1. Architecture (100 points): Homes should integrate solar and energy-efficiency technologies seamlessly into their home design. There should be ease of entry and circulation throughout the house. Points are awarded for unusual use of ordinary materials or use of extraordinary materials.

2. Market Viability (100 points): Homes should be built to a specific target market, with livability (is it safe and well-suited for everyday living?), buildability, and marketability—including curb and interior appeal—all judged.

3. Engineering (100 points): Professional engineers evaluate the systems in each home on the basis of functionality, efficiency, innovation, and reliability.

4. Lighting Design (75 points): Functional, energy-efficient, and aesthetically pleasing lighting systems are the goal.
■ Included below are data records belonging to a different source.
(** * mx_proftool: attribution of perf samples to JIT-generated code

    A shallow embedding of the analysis core of [mx_proftool.py]: the
    compiled-code regions and their containment test, the bucketed
    address index and its lookup, the decoding and merging of perf
    events, the attribution pass, the hot-region walk over a disassembly
    and the ranking of regions.

    Python objects that are shared and mutated (regions, perf events)
    live in an object store, a list indexed by object identity; the
    collections of the program hold identities, so that an update through
    one reference is seen through all of them.  Python [int] is [Z],
    Python [float] is the primitive binary64 [float], [dict] keyed by
    integers is [gmap Z], a [set] of integers is [gset Z]. *)

From Stdlib Require Import ZArith String Ascii List Bool Lia.
From Stdlib Require Import Sorting.Permutation Sorting.Sorted.
From Stdlib Require Import Floats.PrimFloat Uint63.
From stdpp Require Import gmap strings list fin_maps.

Open Scope Z_scope.

(** ** Exceptions *)

(** The exceptions the modelled code raises.  [SystemExit] is [mx.abort]. *)
Inductive exn : Type :=
  | AssertionError (msg : string)
  | KeyError (key : Z)
  | IndexError
  | ValueError
  | TypeError
  | SystemExit (msg : string).

Inductive result (A : Type) : Type :=
  | Ok (a : A)
  | Raise (e : exn).

Arguments Ok {A} a.
Arguments Raise {A} e.

Definition bind {A B : Type} (r : result A) (k : A -> result B) : result B :=
  match r with
  | Ok a => k a
  | Raise e => Raise e
  end.

Notation "'let?' x ':=' r 'in' k" := (bind r (fun x => k))
  (at level 10, x pattern, r at level 100, k at level 200).

Definition is_ok {A : Type} (r : result A) : bool :=
  match r with Ok _ => true | Raise _ => false end.

(** ** Python comparisons on floats *)

(** [a >= b] and [a > b] on Python floats. *)
Definition float_ge (a b : float) : bool := PrimFloat.leb b a.
Definition float_gt (a b : float) : bool := PrimFloat.ltb b a.

(** ** Methods and debug information *)

(** A [Method] after its constructor has run: the decoded class name
    and the formatted argument list. *)
Module Method.
Record t : Type := mk {
  line_number_table : list (Z * Z);
  name : string;
  method_arguments : string;
  return_type : string;
  source_file : string;
  class_signature : string
}.

Definition format_name (m : t) (with_arguments : bool) : string :=
  (class_signature m ++ "." ++ name m
     ++ (if with_arguments then method_arguments m else EmptyString))%string.
End Method.

Module DebugFrame.
Record t : Type := mk { method : Method.t; bci : Z }.
End DebugFrame.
Ease of operation, light output, and flexibility for daytime/nighttime and seasonal use are judged.

5. Communications (75 points): Teams are judged on their ability to communicate the merits and technical innovations of their homes through Web sites and via their open houses.
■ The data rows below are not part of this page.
Lemma emits_only_try_catch {A} (Pe : event -> Prop)
      (m : M A) (h : exn -> M A) :
  emits_only Pe m -> (forall e, emits_only Pe (h e)) ->
  emits_only Pe (try_catch m h).
Proof.
intros Hm Hh s s' Hfin. unfold try_catch in Hfin.
destruct (m s) as [a s1|e s1|s1|] eqn:E.
- apply (Hm s s'). rewrite E. exact Hfin.
- destruct (Hm s s1) as [n1 [T1 F1]]; [rewrite E; reflexivity|].
  destruct (Hh e s1 s' Hfin) as [n2 [T2 F2]].
  exists (n1 ++ n2). rewrite T2, T1, app_assoc.
  split; [reflexivity | apply Forall_app; split; assumption].
- apply (Hm s s'). rewrite E. exact Hfin.
- discriminate Hfin.
Qed.

Lemma emits_only_emit (Pe : event -> Prop) (e : event) :
  Pe e -> emits_only Pe (emit e).
Proof.
intros He s s' H. inversion H. exists [e].
split; [reflexivity | constructor; [exact He | constructor]].
Qed.

Lemma emits_only_set_present_color_ (Pe : event -> Prop) (v : Z) :
  emits_only Pe (modify (set_present_color_ v)).
Proof.
apply emits_only_silent. intros s s' H. inversion H. reflexivity.
Qed.

Lemma emits_only_rclcpp_ok (Pe : event -> Prop) : emits_only Pe rclcpp_ok.
Proof.
apply emits_only_silent. intros s s' H. unfold rclcpp_ok in H.
destruct (ok_budget s); inversion H; reflexivity.
Qed.

Lemma emits_only_port_is_open (Pe : event -> Prop) :
  emits_only Pe port_is_open.
Proof. apply emits_only_gets. Qed.

Lemma emits_only_port_close (Pe : event -> Prop) :
  Pe PortClose -> emits_only Pe port_close.
Proof.
intros He s s' H. inversion H. exists [PortClose].
split; [reflexivity | constructor; [exact He | constructor]].
Qed.

Lemma emits_only_port_open (Pe : event -> Prop) :
  (forall b, Pe (PortOpen b)) -> emits_only Pe port_open.
Proof.
intros He s s' H. unfold port_open in H. cbv zeta in H.
destruct (hd false (open_results s)); inversion H;
  eexists [_]; (split; [reflexivity | constructor; [apply He | constructor]]).
Qed.

Lemma emits_only_port_receive (Pe : event -> Prop) (n : nat) :
  emits_only Pe (port_receive n).
Proof.
apply emits_only_silent. intros s s' H. unfold port_receive in H.
destruct (is_open s); [destruct (take_rx n (rx s))|];
  inversion H; reflexivity.
Qed.

Lemma emits_only_port_send (Pe : event -> Prop) (data : list byte) :
  (forall b, Pe (PortSend data b)) -> emits_only Pe (port_send data).
Proof.
intros He s s' H. unfold port_send in H. cbv zeta in H.
destruct (is_open s); destruct (hd true (send_results s));
  inversion H;
  eexists [_]; (split; [reflexivity | constructor; [apply He | constructor]]).
Qed.

Lemma emits_only_service_is_ready (Pe : event -> Prop) :
  emits_only Pe service_is_ready.
Proof.
apply emits_only_silent. intros s s' H. unfold service_is_ready in H.
destruct (service_ready s); inversion H; reflexivity.
Qed.

Lemma emits_only_set_parameters (Pe : event -> Prop) name v :
  Pe (SetParameters name v) -> emits_only Pe (set_parameters name v).
Proof.
intros He s s' H. unfold set_parameters in H.
destruct (set_results s); inversion H;
  eexists [_]; (split; [reflexivity | constructor; [apply He | constructor]]).
Qed.

Ltac emits_step :=
  match goal with
  | |- emits_only _ (bind _ _) => apply emits_only_bind; [|intros ?]
  | |- emits_only _ (try_catch _ _) => apply emits_only_try_catch; [|intros ?]
  | |- emits_only _ (ret _) => apply emits_only_ret
  | |- emits_only _ (lift _) => apply emits_only_lift
  | |- emits_only _ (gets _) => apply emits_only_gets
  | |- emits_only _ out_of_fuel => apply emits_only_out_of_fuel
  | |- emits_only _ (modify (set_present_color_ _)) =>
      apply emits_only_set_present_color_
  | |- emits_only _ rclcpp_ok => apply emits_only_rclcpp_ok
  | |- emits_only _ port_is_open => apply emits_only_port_is_open
  | |- emits_only _ port_close => apply emits_only_port_close; exact I
  | |- emits_only _ port_open => apply emits_only_port_open; intros ?; exact I
  | |- emits_only _ (port_receive _) => apply emits_only_port_receive
  | |- emits_only _ service_is_ready => apply emits_only_service_is_ready
  | |- emits_only _ (set_parameters _ _) =>
      apply emits_only_set_parameters; exact I
  | |- emits_only _ (RCLCPP_LOG _ _ _) => apply emits_only_emit; exact I
  | |- emits_only _ (sleep_for _) => apply emits_only_emit; exact I
  | |- emits_only _ (publish_joint_state _ _) => apply emits_only_emit; exact I
  | |- emits_only _ publish_latency => apply emits_only_emit; exact I
  | |- emits_only _ (if ?b then _ else _) => destruct b eqn:?
  | |- emits_only _ (match ?o with Some _ => _ | None => _ end) => destruct o
  end.

Lemma reopenPort_emits (fuel : nat) : emits_only link_event (reopenPort fuel).
Proof.
induction fuel as [|fuel IH]; cbn [reopenPort]; repeat emits_step.
exact IH.
Qed.

Lemma requestforChangeColor_emits (color : byte) :
  emits_only request_event (requestforChangeColor color).
Proof.
unfold requestforChangeColor. cbv zeta. repeat emits_step.
Qed.

Lemma receiveData_body_decodes_after_sentinel (fuel : nat) :
  emits_only sentinel_decode (receiveData_body fuel).
Proof.
unfold receiveData_body. repeat emits_step.
- apply emits_only_emit. simpl. f_equal.
  apply Byte.byte_dec_bl. assumption.
- apply (emits_only_weaken request_event);
    [intros [] H; simpl in *; tauto | apply requestforChangeColor_emits].
- apply (emits_only_weaken link_event);
    [intros [] H; simpl in *; tauto | apply reopenPort_emits].
Qed.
6. Comfort Zone (100 points): Teams receive full points in this contest for maintaining a temperature between 72°F and 76°F and relative humidity (40% to 55%) inside the house.

7. Hot Water (100 points): Teams score points for successfully completing “shower tests,” in which the goal is to deliver 15 gallons of hot water (110°F) in 10 minutes or less.
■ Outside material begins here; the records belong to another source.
(** l. 466-485 *)
Definition archiveObjectById (client : GitHubStoreClient)
    (objectId : string) : M bool :=
  issueNumber <- findIssueNumberForObject client objectId ;;
  if no_issue issueNumber then ret false
  else
    match issueNumber with
    | Some n =>
        call_fetch client ("/issues/" ++ Js.of_number n ++ "/labels")
          {| method := "POST"; params := [];
             body := Some (JsObject [("labels", JsArray [JsString "archived"])]) |} ;;;
        call_fetch client ("/issues/" ++ Js.of_number n)
          {| method := "PATCH"; params := [];
             body := Some (JsObject [("state", JsString "closed")]) |} ;;;
        ret true
    | None => ret false               (* [no_issue None] holds *)
    end.

(** l. 487-537 *)
Definition handleFrontendDeletePaper
    (message : Message) (sender : MessageSender) : M unit :=
  let paperKey := normalized_key message in
  if negb (isTrustedFrontendUrl URL_new githubRepo (sender_url sender)) then
    sendResponse (failure "Untrusted frontend origin")
  else if Js.is_empty paperKey then
    sendResponse (failure "Invalid paper key")
  else
    match paperManager with
    | None =>
        sendResponse
          (failure "GitHub sync is not configured in extension options")
    | Some client =>
        try_catch
          (archivedPaper <- archiveObjectById client paperKey ;;
           if negb archivedPaper then
             sendResponse (failure "Paper not found in store")
           else
             (match toInteractionObjectId paperKey with
             | Some interactionsKey =>
                 try_catch
                   (archiveObjectById client interactionsKey ;;; ret tt)
                   (fun interactionArchiveError =>
                      logger (LogWarn
                                ("Failed to archive interaction log for "
                                   ++ interactionsKey)
                                interactionArchiveError))
             | None => ret tt
             end ;;;
             logger (LogInfo ("Archived paper " ++ paperKey ++ " from frontend")
                       (JsObject [("sender", of_option_string (sender_url sender))])) ;;;
             sendResponse ok_response))
          (fun error =>
             logger (LogError "Error deleting paper from frontend" error) ;;;
             sendResponse (failure (error_message error)))
    end.

End Handlers.

End Background.

(** ** The parsed document

    A document is the forest of its nodes; [querySelectorAll] returns the
    matching elements in document order, that is, in preorder.  Tag and
    attribute names are lower-case, as the HTML parser leaves them. *)

Module Dom.

#[warnings="-register-all"]
Inductive Node : Type :=
| Element (tag : string) (attrs : list (string * string)) (children : list Node)
| Text (data : string).

Definition Document : Type := list Node.

Record Elem : Type := {
  tagName : string;
  attributes : list (string * string);
  childNodes : list Node
}.

(** [el.getAttribute(name)]: the first attribute of that name; [None] is
    [null]. *)
Fixpoint lookup (name : string) (attrs : list (string * string)) : option string :=
  match attrs with
  | [] => None
  | (k, v) :: attrs' => if String.eqb k name then Some v else lookup name attrs'
  end.

Definition getAttribute (el : Elem) (name : string) : option string :=
  lookup name (attributes el).

(** The elements below a node in document order, each with its ancestors,
    the nearest first. *)
Fixpoint elements_of (ancestors : list Elem) (n : Node) : list (Elem * list Elem) :=
  match n with
  | Text _ => []
  | Element t a cs =>
      let e := {| tagName := t; attributes := a; childNodes := cs |} in
      (e, ancestors) :: flat_map (elements_of (e :: ancestors)) cs
  end.

Definition elements (doc : Document) : list (Elem * list Elem) :=
  flat_map (elements_of []) doc.

(** [node.textContent]: the text of the node's descendants, in order. *)
Fixpoint text_of (n : Node) : string :=
  match n with
  | Text d => d
  | Element _ _ cs => String.concat "" (map text_of cs)
  end.

Definition textContent (el : Elem) : string :=
  String.concat "" (map text_of (childNodes el)).

(** Selectors: a compound selector constrains the tag, the classes and
    attribute values; a complex selector chains compounds with the
    descendant combinator; a selector list is separated by commas. *)
Record Compound : Type := {
  sel_tag : option string;
  sel_classes : list string;
  sel_attrs : list (string * string)
}.

Definition Complex : Type := list Compound.
Definition Selector : Type := list Complex.

Definition html_space (c : ascii) : bool :=
  Js.is_char "009" c || Js.is_char "010" c || Js.is_char "012" c
  || Js.is_char "013" c || Js.is_char " " c.

Definition classList (el : Elem) : list string :=
  match getAttribute el "class" with
  | Some v => filter (fun t => negb (Js.is_empty t)) (Js.split html_space v)
  | None => []
  end.

Definition has_attr (el : Elem) (kv : string * string) : bool :=
  match getAttribute el (fst kv) with
  | Some v => String.eqb v (snd kv)
  | None => false
  end.

Definition matches_compound (c : Compound) (el : Elem) : bool :=
  match sel_tag c with
  | Some t => String.eqb t (tagName el)
  | None => true
  end
  && forallb (fun k => existsb (String.eqb k) (classList el)) (sel_classes c)
  && forallb (has_attr el) (sel_attrs c).

(** [need] lists the compounds still to be found among the ancestors,
    the innermost first. *)
Fixpoint match_ancestors (need : list Compound) (ancestors : list Elem) : bool :=
  match need, ancestors with
  | [], _ => true
  | _ :: _, [] => false
  | c :: need', a :: ancestors' =>
      if matches_compound c a then match_ancestors need' ancestors'
      else match_ancestors need ancestors'
  end.

Definition matches_complex (cx : Complex) (ea : Elem * list Elem) : bool :=
  match rev cx with
  | [] => false
  | c :: need => matches_compound c (fst ea) && match_ancestors need (snd ea)
  end.

Definition querySelectorAll (doc : Document) (sel : Selector) : list Elem :=
  map fst (filter (fun ea => existsb (fun cx => matches_complex cx ea) sel)
             (elements doc)).

(** The first match in document order, [null] when there is none. *)
Definition querySelector (doc : Document) (sel : Selector) : option Elem :=
  hd_error (querySelectorAll doc sel).

(** [tag[attr="value"]] *)
Definition tag_with (t attr value : string) : Selector :=
  [[ {| sel_tag := Some t; sel_classes := []; sel_attrs := [(attr, value)] |} ]].

(** [.c] *)
Definition dot (c : string) : Compound :=
  {| sel_tag := None; sel_classes := [c]; sel_attrs := [] |}.

(** *** Induction over a document tree *)

Section NodeInduction.

Variable P : Node -> Prop.
Hypothesis on_text : forall d, P (Text d).
Hypothesis on_element :
  forall t a cs, Forall P cs -> P (Element t a cs).

(** Induction over a document tree: the children of an element all
    satisfy the property. *)
Fixpoint Node_tree_ind (n : Node) : P n :=
  match n with
  | Text d => on_text d
  | Element t a cs =>
      on_element t a
        ((fix children (l : list Node) : Forall P l :=
            match l with
            | [] => Forall_nil P
            | c :: l' => Forall_cons c (Node_tree_ind c) (children l')
            end) cs)
  end.

End NodeInduction.

End Dom.

(** ** The metadata extractors *)

(** The members of the base class [MetadataExtractor]
    (metadata-extractor.ts) that the overrides below call: the class is
    not among the sources, so its members are taken as they come. *)
Record MetadataExtractor : Type := {
  getMetaContent : Dom.Document -> Dom.Selector -> string;
  super_extractAuthors : Dom.Document -> string
}.

(** The loop shared by the three [citation_author] readers:
    [querySelectorAll('meta[name="citation_author"]').forEach(el => {
       const content = el.getAttribute('content');
       if (content) authors.push(content); })] *)
Definition push_contents (els : list Dom.Elem) : list string :=
  flat_map (fun el =>
              match Dom.getAttribute el "content" with
              | Some content => if Js.is_empty content then [] else [content]
              | None => []
              end) els.

(** *** acl-anthology/index.ts, l. 1-91 *)

Module AclAnthology.

Section Extractor.
Variable base : MetadataExtractor.
Variable document : Dom.Document.

(** l. 16-26 *)
Definition extractAuthors : string :=
  let authors :=
    push_contents
      (Dom.querySelectorAll document (Dom.tag_with "meta" "name" "citation_author")) in
  if (0 <? List.length authors)%nat then Js.join ", " authors
  else super_extractAuthors base document.

(** l. 62-68 *)
Definition extractTags : list string :=
  let keywords := getMetaContent base document (Dom.tag_with "meta" "name" "keywords") in
  if negb (Js.is_empty keywords) then
    map Js.trim (Js.split (Js.is_char ",") keywords)
  else [].
End Extractor.

(** [/aclanthology\.org\/([A-Z0-9][\w.-]+)\/?/] *)
Definition urlPatterns : list Regex.regex :=
  [ [ Regex.Lit "aclanthology.org/"; Regex.Open;
      Regex.Cls (fun c => Regex.upper c || Regex.digit c);
      Regex.Plus (fun c => Regex.word c || Js.is_char "." c || Js.is_char "-" c);
      Regex.Close; Regex.Opt (Js.is_char "/") ] ].

(** [id.replace(/\/$/, '')]: a slash that ends the string is dropped. *)
Fixpoint drop_final_slash (s : string) : string :=
  match s with
  | EmptyString => EmptyString
  | String c EmptyString => if Js.is_char "/" c then EmptyString else s
  | String c s' => String c (drop_final_slash s')
  end.

(** l. 79-84 *)
Definition extractPaperId (url : string) : option string :=
  match Regex.exec (nth 0 urlPatterns []) url with
  | None => None
  | Some m => option_map drop_final_slash (Regex.group1 m)
  end.

End AclAnthology.

(** *** ieee/index.ts (acl-anthology/index.ts, l. 92-189) *)

Module Ieee.

Section Extractor.
Variable base : MetadataExtractor.
Variable document : Dom.Document.

(** l. 107-126 *)
Definition extractAuthors : string :=
  let authors :=
    push_contents
      (Dom.querySelectorAll document (Dom.tag_with "meta" "name" "citation_author")) in
  if (0 <? List.length authors)%nat then Js.join ", " authors
  else
    let authorElements :=
      Dom.querySelectorAll document
        [ [Dom.dot "authors-info"; Dom.dot "author-name"];
          [Dom.dot "author-card"; Dom.dot "name"] ] in
    if (0 <? List.length authorElements)%nat then
      Js.join ", "
        (filter (fun t => negb (Js.is_empty t))
           (map (fun el => Js.trim (Dom.textContent el)) authorElements))
    else super_extractAuthors base document.

(** l. 160-168 *)
Definition extractTags : list string :=
  let keywords :=
    let k := getMetaContent base document
               (Dom.tag_with "meta" "name" "citation_keywords") in
    if negb (Js.is_empty k) then k
    else getMetaContent base document (Dom.tag_with "meta" "name" "keywords") in
  if negb (Js.is_empty keywords) then
    filter (fun t => negb (Js.is_empty t))
      (map Js.trim
         (Js.split (fun c => Js.is_char "," c || Js.is_char ";" c) keywords))
  else [].
End Extractor.

(** [/ieeexplore\.ieee\.org\/document\/(\d+)/] *)
Definition urlPatterns : list Regex.regex :=
  [ [ Regex.Lit "ieeexplore.ieee.org/document/"; Regex.Open;
      Regex.Plus Regex.digit; Regex.Close ] ].

(** l. 179-182 *)
Definition extractPaperId (url : string) : option string :=
  match Regex.exec (nth 0 urlPatterns []) url with
  | Some m => Regex.group1 m
  | None => None
  end.

End Ieee.

(** *** nber/index.ts, l. 1-80 *)

Module Nber.

Section Extractor.
Variable base : MetadataExtractor.
Variable document : Dom.Document.

(** l. 16-26 *)
Definition extractAuthors : string :=
  let authors :=
    push_contents
      (Dom.querySelectorAll document (Dom.tag_with "meta" "name" "citation_author")) in
  if (0 <? List.length authors)%nat then Js.join ", " authors
  else super_extractAuthors base document.

(** l. 53-59 *)
Definition extractTags : list string :=
  let keywords := getMetaContent base document (Dom.tag_with "meta" "name" "keywords") in
  if negb (Js.is_empty keywords) then
    map Js.trim (Js.split (Js.is_char ",") keywords)
  else [].
End Extractor.

(** [/nber\.org\/papers\/(w?\d+)/] *)
Definition urlPatterns : list Regex.regex :=
  [ [ Regex.Lit "nber.org/papers/"; Regex.Open;
      Regex.Opt (Js.is_char "w"); Regex.Plus Regex.digit; Regex.Close ] ].

(** l. 70-73 *)
Definition extractPaperId (url : string) : option string :=
  match Regex.exec (nth 0 urlPatterns []) url with
  | Some m => Regex.group1 m
  | None => None
  end.

End Nber.

(** *** newspapers/index.ts *)

Module Newspapers.

(** [/^By\s+/i] *)
Definition by_prefix : Regex.regex :=
  [ Regex.Bol;
    Regex.Cls (fun c => Js.is_char "B" c || Js.is_char "b" c);
    Regex.Cls (fun c => Js.is_char "Y" c || Js.is_char "y" c);
    Regex.Plus Js.is_space ].

Section Extractor.
Variable base : MetadataExtractor.
Variable document : Dom.Document.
8. Appliances (100 points): To earn points, teams must maintain refrigerator temperature ranges between 34°F and 40°F; maintain freezer temperature ranges within -20°F to 5°F; wash and dry 10 loads of laundry; and run the dishwasher five times.

9. Home Entertainment (100 points): Teams must hold two dinner parties for team neighbors and a home movie night for neighbors, and points are awarded for overall experience. Points are also awarded on the operation of a TV, computer, and other electronic devices at specified times. The goal is to show that solar-powered homes can deliver more than just basic functionality—they can also support modern conveniences.

10. Net Metering (150 points): Teams receive 100 points for producing at least as much energy as the house needs and can receive up to 50 additional points for producing surplus energy over and above what they use during the contest week.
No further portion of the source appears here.